Retarder la fin de l’automne retarde le retour du printemps

 »Tu manques seulement d’humilité. La porte est étroite, et, comme la grenouille de la fable, tu te gonfles de tant de certitudes, de tant de désirs, de tant d’émotions, que tu ne peux pas la franchir », page 303 de  »L’Évangile du Serpent ».

Ce genre de sermon est à double tranchant. D’une part il exhorte la foule à garder sa place, humble et discrète, reniant son désir d’évolution qui doit passer par des moments d’exaltation que procurent les certitudes, les désirs et les émotions. D’autre part il rappelle au calme, à la prudence et à la retenue ce qui tombe juste dans un monde où l’on nous demande sans cesse de  »placer le curseur un peu plus haut », où le sensationnel est monnaie courante, où la progression de l’humanité ne doit se faire que dans la croissance.

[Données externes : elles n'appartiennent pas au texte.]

(* ===== verification/Store.v ===== *)
(** * The store interface and the reference key/value store
      ([src/store.rs], [src/kv.rs]) *)

From S2P Require Import Prelude Ordered External Toy Identity Op.

(** Per-op context handed to [Store::apply]. *)
Record OpContext : Type := mk_OpContext {
  ctx_op_id : OpId;
  ctx_order_key : OrderKey;
  ctx_hlc : Hlc;
  ctx_device : DeviceId;
}.

(** [trait Store].  [apply] takes [&mut self]: it answers the state it leaves
    behind also when it fails. *)
Class Store (S : Type) := {
  StoreOp : Type;
  StoreError : Type;
  store_error_display : StoreError → string;
  store_id : S → StoreId;
  store_encode : S → StoreOp → result StoreError bytes;
  store_decode : S → bytes → result StoreError StoreOp;
  store_apply : S → OpContext → StoreOp → result StoreError () * S;
}.
#[export] Hint Mode Store ! : typeclass_instances.
#[global] Arguments StoreOp S {_}.
#[global] Arguments StoreError S {_}.

(** The namespace a store claims does not depend on its contents. *)
Class StoreIdStable (S : Type) `{Store S} : Prop :=
  store_id_apply (s : S) ctx op : store_id (store_apply s ctx op).2 = store_id s.

(** ** [KvStore] *)

Inductive KvOp : Type :=
  | Put (key : string) (value : bytes)
  | Delete (key : string).

Inductive KvError `{Postcard} : Type := KvCodec (e : PcError).

Definition KvError_display `{Postcard} (e : KvError) : string :=
  match e with KvCodec e => "kv payload codec error: " +:+ pc_display e end.

Record KvStore : Type := mk_KvStore { kv_data : gmap string bytes }.

Definition kv_new : KvStore := mk_KvStore ∅.
Definition kv_get (s : KvStore) (key : string) : option bytes := kv_data s !! key.
Definition kv_len (s : KvStore) : nat := size (kv_data s).
Definition kv_is_empty (s : KvStore) : bool := bool_decide (kv_data s = ∅).

(** [StoreId::new("kv").expect(..)] *)
Definition kv_store_id : StoreId := mk_StoreId "kv" I.

Section kv.
Context `{Postcard, !Wire KvOp}.

Definition kv_encode (_ : KvStore) (op : KvOp) : result KvError bytes :=
  map_err KvCodec (to_allocvec op).
Definition kv_decode (_ : KvStore) (payload : bytes) : result KvError KvOp :=
  map_err KvCodec (from_bytes payload).

Definition kv_apply (s : KvStore) (_ : OpContext) (op : KvOp) : result KvError () * KvStore :=
  match op with
  | Put key value => (Ok (), mk_KvStore (<[key := value]> (kv_data s)))
  | Delete key => (Ok (), mk_KvStore (delete key (kv_data s)))
  end.

#[export] Instance KvStore_store : Store KvStore := {|
  StoreOp := KvOp;
  StoreError := KvError;
  store_error_display := KvError_display;
  store_id := λ _, kv_store_id;
  store_encode := kv_encode;
  store_decode := kv_decode;
  store_apply := kv_apply;
|}.

#[export] Instance KvStore_stable : StoreIdStable KvStore.
Proof. by intros s ctx op. Qed.

Lemma kv_store_id_new : StoreId_new "kv" = Ok kv_store_id.
Proof. by apply StoreId_new_ok. Qed.

(** The value an op sequence leaves at a key: the last write to it. *)
Definition kv_last_write (key : string) (ops : list KvOp) : option (option bytes) :=
  foldl (λ acc op,
    match op with
    | Put k value => if decide (k = key) then Some (Some value) else acc
    | Delete k => if decide (k = key) then Some None else acc
    end) None ops.

Definition kv_apply_all (s : KvStore) (ctxs : list (OpContext * KvOp)) : KvStore :=
  foldl (λ s co, (kv_apply s co.1 co.2).2) s ctxs.

Lemma kv_apply_all_get s l key :
  kv_get (kv_apply_all s l) key = default (kv_get s key) (kv_last_write key l.*2).
Proof.
  unfold kv_apply_all, kv_last_write.
  induction l as [|[ctx op] l IH] using rev_ind; [done|].
  rewrite fmap_app, !foldl_app; cbn.
  destruct op as [k value|k]; cbn; unfold kv_get in *; cbn; case_decide as Hk; cbn.
  - subst k. apply lookup_insert_eq.
  - rewrite lookup_insert_ne by done. exact IH.
  - subst k. apply lookup_delete_eq.
  - rewrite lookup_delete_ne by done. exact IH.
Qed.
End kv.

« L’ADN est devenu l’enjeu majeur du XXIe siècle, le nouvel Eldorado. La science sait qu’elle tient là sa baguette magique, la possibilité d’allonger la durée de vie, de donner la jeunesse éternelle, de fabriquer des êtres génétiquement parfaits, d’égaler enfin, voire de le surpasser, son modèle divin, ce Dieu le Père qui créa l’homme à son image… Le rêve de ceux qui pensent que la mort est une fin. Le paradis de ceux qui refusent de raisonner en cycles. Le résultat de la vision d’un temps linéaire, unidirectionnel. L’aboutissement des dogmes. Un homme conditionné par la peur est attentif aux arguments des marchands du temple, des manipulateurs de la nature. La recherche forcenée du profit n’a pas d’autre explication, pas d’autre justification, que la peur. »

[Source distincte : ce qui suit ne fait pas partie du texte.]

(** The loop of [origin_since] over any rows: the selected ones, encoded, up
    to the capacity. *)
Lemma origin_rows_ok origin store limit ops out :
  (len out < limit)%Z →
  origin_rows origin store limit (keyed <$> ops) out =
    (app out) <$> try_map encode_row
      (takeZ (limit - len out) (filter (origin_row origin None store) ops)).
Proof.
  revert out; induction ops as [|op ops IH]; intros out Hlim; [cbn; by rewrite app_nil_r|].
  rewrite fmap_cons, filter_cons. cbn [origin_rows keyed].
  destruct (decide (op_device (op_body op) ≠ origin)) as [Hd|Hd].
  { rewrite (decide_False (P := origin_row _ _ _ _)) by (by intros [? _]). by apply IH. }
  destruct (store_filtered store op) eqn:Hf.
  { rewrite (decide_False (P := origin_row _ _ _ _)) by (intros (_ & _ & ?); congruence). by apply IH. }
  apply dec_stable in Hd.
  rewrite (decide_True (P := origin_row _ _ _ _)) by (by split_and!).
  cbn [takeZ try_map]. destruct (Z.leb_spec (limit - len out) 0) as [Hle|_]; [lia|].
  cbn [try_map]. unfold encode_row at 2.
  destruct (op_to_bytes op) as [bs|e]; cbn; [|done].
  pose proof (len_nonneg out). rewrite len_app, len_cons. change (len []) with 0%Z.
  case_decide as Hcap.
  - rewrite takeZ_take. replace (Z.to_nat (limit - len out - 1)) with 0 by lia. done.
  - rewrite IH by (rewrite len_app, len_cons; change (len []) with 0%Z; lia).
    rewrite len_app, len_cons. change (len []) with 0%Z.
    replace (limit - (len out + (1 + 0)))%Z with (limit - len out - 1)%Z by lia.
    destruct (try_map _ _); cbn; [|done]. by rewrite <-app_assoc.
Qed.

Lemma filter_origin_row_after origin bound store ops :
  filter (origin_row origin None store) (ops_after bound ops) =
  filter (origin_row origin (Some bound) store) ops.
Proof.
  unfold ops_after. rewrite list_filter_filter. apply list_filter_iff.
  intros op. unfold origin_row. naive_solver.
Qed.

Lemma log_origin_since_ok l arr origin after store limit :
  log_rep l arr → (0 < limit)%Z →
  log_origin_since l origin after store limit =
    try_map encode_row (takeZ limit (filter (origin_row origin after store) (ordered arr))).
Proof.
  intros Hr Hlim. unfold log_origin_since. rewrite (rep_ops_keyed Hr), (log_rep_ordered _ _ Hr).
  replace (match after with
    | Some bound => bt_after bound (keyed <$> ordered arr) | None => keyed <$> ordered arr end)
    with (keyed <$> match after with Some bound => ops_after bound (ordered arr) | None => ordered arr end)
    by (destruct after; [by rewrite keyed_after|done]).
  rewrite origin_rows_ok by done. change (len []) with 0%Z. rewrite Z.sub_0_r.
  destruct after; [rewrite filter_origin_row_after|]; by destruct (try_map _ _).
Qed.

Lemma oplog_relay_since_ok l arr after limit :
  log_rep l arr → (0 ≤ after)%Z →
  let start := Z.to_nat (Z.min after (len arr)) in
  oplog_relay_since l after limit =
    Some <$> with_envelopes (numbered start (takeZ limit (drop start arr))).
Proof.
  intros Hr Hafter start. unfold oplog_relay_since. rewrite (log_relay_page_ok Hr) by done.
  cbn [ok_or mbind result_bind rp_entries]. unfold numbered. by destruct (with_envelopes _).
Qed.

#[export] Instance OpLog_source_ok : LogSourceOk OpLog log_rep.
Proof.
  split.
  - apply rep_nodup.
  - intros l arr cursor limit Hr. cbn. by rewrite (log_since_ordered _ _ _ Hr).
  - intros l arr Hr. cbn. unfold log_head.
    by rewrite <-(rep_key_iter Hr), (log_rep_ordered _ _ Hr).
  - intros l arr i Hr. cbn. apply (rep_contains Hr).
  - intros l arr Hr. eexists. split; [done|]. cbn. split_and!; [apply Hr| |done].
    rewrite (rep_order _ _ Hr). unfold len. by rewrite length_fmap.
  - intros l arr after limit Hr Hafter start. eexists. split; [done|]. cbn. unfold oplog_relay_page.
    by rewrite (log_relay_page_ok Hr) by done.
  - intros l arr after limit Hr. by apply oplog_relay_since_ok.
  - intros l arr Hr. eexists. split; [done|].
    destruct (collect_origins_ok (log_iter l)) as [Hs Hin]. split; [done|].
    intros d. unfold log_origins. rewrite Hin. by setoid_rewrite (rep_iter_perm Hr).
  - intros l arr origin after store limit Hr. by apply log_origin_since_ok.
Qed.

(** The default methods of the trait against the reads they stand for. *)
Lemma default_origin_rows_ok origin after store limit ops out :
  default_origin_rows origin after store limit ops out =
  origin_rows origin store limit (keyed <$>
    filter (λ op, above after (order_key op)) ops) out.
Proof.
  revert out; induction ops as [|op ops IH]; intros out; [done|].
  rewrite filter_cons. cbn [default_origin_rows].
  destruct after as [bound|].
  - destruct (decide (above (Some bound) (order_key op))) as [Hlt|Hge].
    + rewrite bool_decide_eq_false_2 by (by apply olt_not_ole). rewrite fmap_cons.
      cbn [origin_rows keyed]. destruct (decide _); [apply IH|].
      destruct (store_filtered _ _); [apply IH|].
      destruct (op_to_bytes op); cbn; [|done]. case_decide; [done|apply IH].
    + rewrite bool_decide_eq_true_2 by (by apply ole_not_olt).
      destruct (decide (op_device (op_body op) ≠ origin)); apply IH.
  - rewrite (decide_True (P := above _ _)) by done. rewrite fmap_cons. cbn [origin_rows keyed].
    destruct (decide (op_device (op_body op) ≠ origin)); [apply IH|].
    destruct (store_filtered _ _); [apply IH|].
    destruct (op_to_bytes op); cbn; [|done]. case_decide; [done|apply IH].
Qed.

Lemma ordered_perm arr : NoDup (op_id <$> arr) → ordered arr ≡ₚ arr.
Proof.
  intros Hnd. unfold ordered. rewrite bt_collect_perm; [by rewrite keyed_snd|].
  rewrite keyed_fst. by apply NoDup_order_keys.
Qed.

Lemma ordered_keyed arr : NoDup (op_id <$> arr) → keyed <$> ordered arr = bt_collect (keyed <$> arr).
Proof.
  intros Hnd. unfold ordered. rewrite <-list_fmap_compose.
  rewrite <-(list_fmap_id (bt_collect _)) at 2. apply list_fmap_ext. intros i kv Hkv.
  apply list_elem_of_lookup_2 in Hkv. rewrite bt_collect_perm in Hkv.
  - by apply list_elem_of_fmap in Hkv as (op & -> & _).
  - rewrite keyed_fst. by apply NoDup_order_keys.
Qed.

Lemma ordered_sorted arr : NoDup (op_id <$> arr) → ops_sorted (ordered arr).
Proof. intros Hnd. unfold ops_sorted. rewrite ordered_keyed by done. apply bt_collect_sorted. Qed.

Lemma len_ops_after cursor arr :
  NoDup (op_id <$> arr) → (len (ops_after cursor (ordered arr)) ≤ len arr)%Z.
Proof.
  intros Hnd. unfold len, ops_after. rewrite <-(Permutation_length (ordered_perm arr Hnd)).
  apply inj_le, length_filter.
Qed.

Lemma default_range_ok after arr :
  NoDup (op_id <$> arr) → (∀ op, op ∈ arr → OrderKey_MIN ≺ order_key op) →
  filter (λ op, above after (order_key op)) (ops_after (default OrderKey_MIN after) (ordered arr)) =
  filter (λ op, above after (order_key op)) (ordered arr).
Proof.
  intros Hnd Hmin. unfold ops_after. rewrite list_filter_filter. apply filter_ext. intros op Hop. rewrite ordered_perm in Hop by done.
  destruct after; cbn; naive_solver.
Qed.
End log_source_ok.

(** ** Histories: running the log from empty *)

Definition append_all (l : OpLog) (ops : list SignedOp) : OpLog :=
  foldl (λ l op, (log_append l op).2) l ops.
Definition arrivals (ops : list SignedOp) : list SignedOp :=
  foldl (λ arr op, (arr_append arr op).2) [] ops.

Lemma append_all_rep epoch ops : log_rep (append_all (OpLog_new epoch) ops) (arrivals ops).
Proof.
  unfold append_all, arrivals. induction ops as [|op ops IH] using rev_ind; [apply OpLog_new_rep|].
  rewrite !foldl_app. cbn [foldl]. by apply log_append_rep.
Qed.

Lemma append_all_rep_from l arr ops :
  log_rep l arr → log_rep (append_all l ops) (foldl (λ arr op, (arr_append arr op).2) arr ops).
Proof.
  revert l arr. induction ops as [|op ops IH]; intros l arr Hr; [done|]. cbn. by apply IH, log_append_rep.
Qed.

(** Every appended op is in the log, and what was there stays. *)
Lemma log_contains_append_all l arr ops i :
  log_rep l arr → i ∈ op_id <$> ops → log_contains (append_all l ops) i = true.
Proof.
  intros Hr Hi. rewrite (rep_contains (append_all_rep_from _ _ ops Hr)). apply bool_decide_eq_true.
  clear Hr l. revert arr. induction ops as [|op ops IH] using rev_ind; intros arr; [by apply not_elem_of_nil in Hi|].
  rewrite foldl_app. cbn [foldl]. unfold arr_append at 1. rewrite fmap_app in Hi.
  apply elem_of_app in Hi. case_decide as Hd; cbn.
  - destruct Hi as [Hi|Hi]; [by apply IH|]. by apply list_elem_of_singleton in Hi as ->.
  - rewrite fmap_app, elem_of_app. destruct Hi as [Hi|Hi]; [left; by apply IH|by right].
Qed.

Lemma log_contains_stays l carr ops i :
  log_rep l carr → log_contains l i = true → log_contains (append_all l ops) i = true.
Proof.
  intros Hr Hi. rewrite (rep_contains (append_all_rep_from _ _ ops Hr)). apply bool_decide_eq_true.
  rewrite (rep_contains Hr) in Hi. apply bool_decide_eq_true in Hi. clear Hr.
  revert carr Hi. induction ops as [|op ops IH]; intros carr Hi; [done|]. cbn. apply IH.
  unfold arr_append. case_decide; [done|]. cbn [snd]. rewrite fmap_app. by apply elem_of_app; left.
Qed.

Lemma append_all_app l ops1 ops2 : append_all l (ops1 ++ ops2) = append_all (append_all l ops1) ops2.
Proof. unfold append_all. apply foldl_app. Qed.

Lemma arrivals_ids ops i : i ∈ op_id <$> arrivals ops ↔ i ∈ op_id <$> ops.
Proof.
  revert i. unfold arrivals. induction ops as [|op ops IH] using rev_ind; [done|]. intros i.
  rewrite foldl_app. cbn [foldl]. unfold arr_append at 1. case_decide as Hd; cbn.
  - rewrite IH in Hd. rewrite IH, fmap_app. set_solver.
  - rewrite !fmap_app, !elem_of_app, IH. done.
Qed.

Lemma arrivals_sub ops op : op ∈ arrivals ops → op ∈ ops.
Proof.
  unfold arrivals. induction ops as [|op' ops IH] using rev_ind; [done|].
  rewrite foldl_app. cbn [foldl]. unfold arr_append at 1. case_decide; cbn; set_solver.
Qed.

(** What replay reads of an op: its position and its body, not its signature. *)
Definition strip (op : SignedOp) : OrderKey * OpBody := (order_key op, op_body op).

Definition id_functional (ops : list SignedOp) : Prop :=
  ∀ op op', op ∈ ops → op' ∈ ops → op_id op = op_id op' → op_body op = op_body op'.

Lemma strip_arrivals ops kb :
  id_functional ops → kb ∈ strip <$> arrivals ops ↔ kb ∈ strip <$> ops.
Proof.
  intros Hf. rewrite !list_elem_of_fmap. split; intros (op & -> & Hop).
  - exists op. split; [done|]. by apply arrivals_sub.
  - assert (Hid : op_id op ∈ op_id <$> arrivals ops) by (apply arrivals_ids; set_solver).
    apply list_elem_of_fmap in Hid as (op' & Hid & Hop'). exists op'. split; [|done].
    assert (Hb : op_body op = op_body op') by (apply Hf; [done|by apply arrivals_sub|done]).
    unfold strip, order_key. congruence.
Qed.

Lemma strip_sorted l arr : log_rep l arr → bt_sorted (strip <$> log_iter l).
Proof.
  intros Hr. pose proof (log_iter_sorted _ _ Hr) as Hs. unfold ops_sorted, bt_sorted in *.
  replace (bt_keys (strip <$> log_iter l)) with (bt_keys (keyed <$> log_iter l)); [done|].
  unfold bt_keys. by rewrite <-!list_fmap_compose.
Qed.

Est-ce que courir sous la pluie battante mouille plus ou au contraire moins ? Est-ce qu’aller vite, faire les choses plus rapidement, optimiser son temps, fait que notre vie est plus remplie, paraît plus longue ? Est-ce que chercher le meilleur, vouloir le meilleur, fait vivre mieux ? Est-ce que prolonger la fin en ayant raté la plus grande partie de sa vie dans des causes inutiles vaut la peine ?

Retarder la fin de l’automne retarde le retour du printemps.

Et si la peur vient se rajouter, gâchant les années qui restent et même parfois les années passées, alors à quoi bon prolonger cette existence ? Il vaut mieux gagner en qualité. C’est comme avoir un métier stressant et prendre des calmants qui bousillent un autre organe rajoutant au mieux de l’inconfort (surtout au départ) et augmentant indirectement la source de stress de cette activité malsaine. Il faut savoir lâcher-prise, se donner du mou pour regagner un état d’équilibre et oublier les objectifs de croissance, car la vie n’est pas compatible avec cette dernière. La croissance est un mouvement linéaire ascendant alors que la vie est faite de cycles. C’est pourquoi le plus souvent les actifs qui partent en retraite vivent mal ce nouveau départ, ce nouveau cycle, comme une rupture dans les objectifs de croissance fixés par leur emploi.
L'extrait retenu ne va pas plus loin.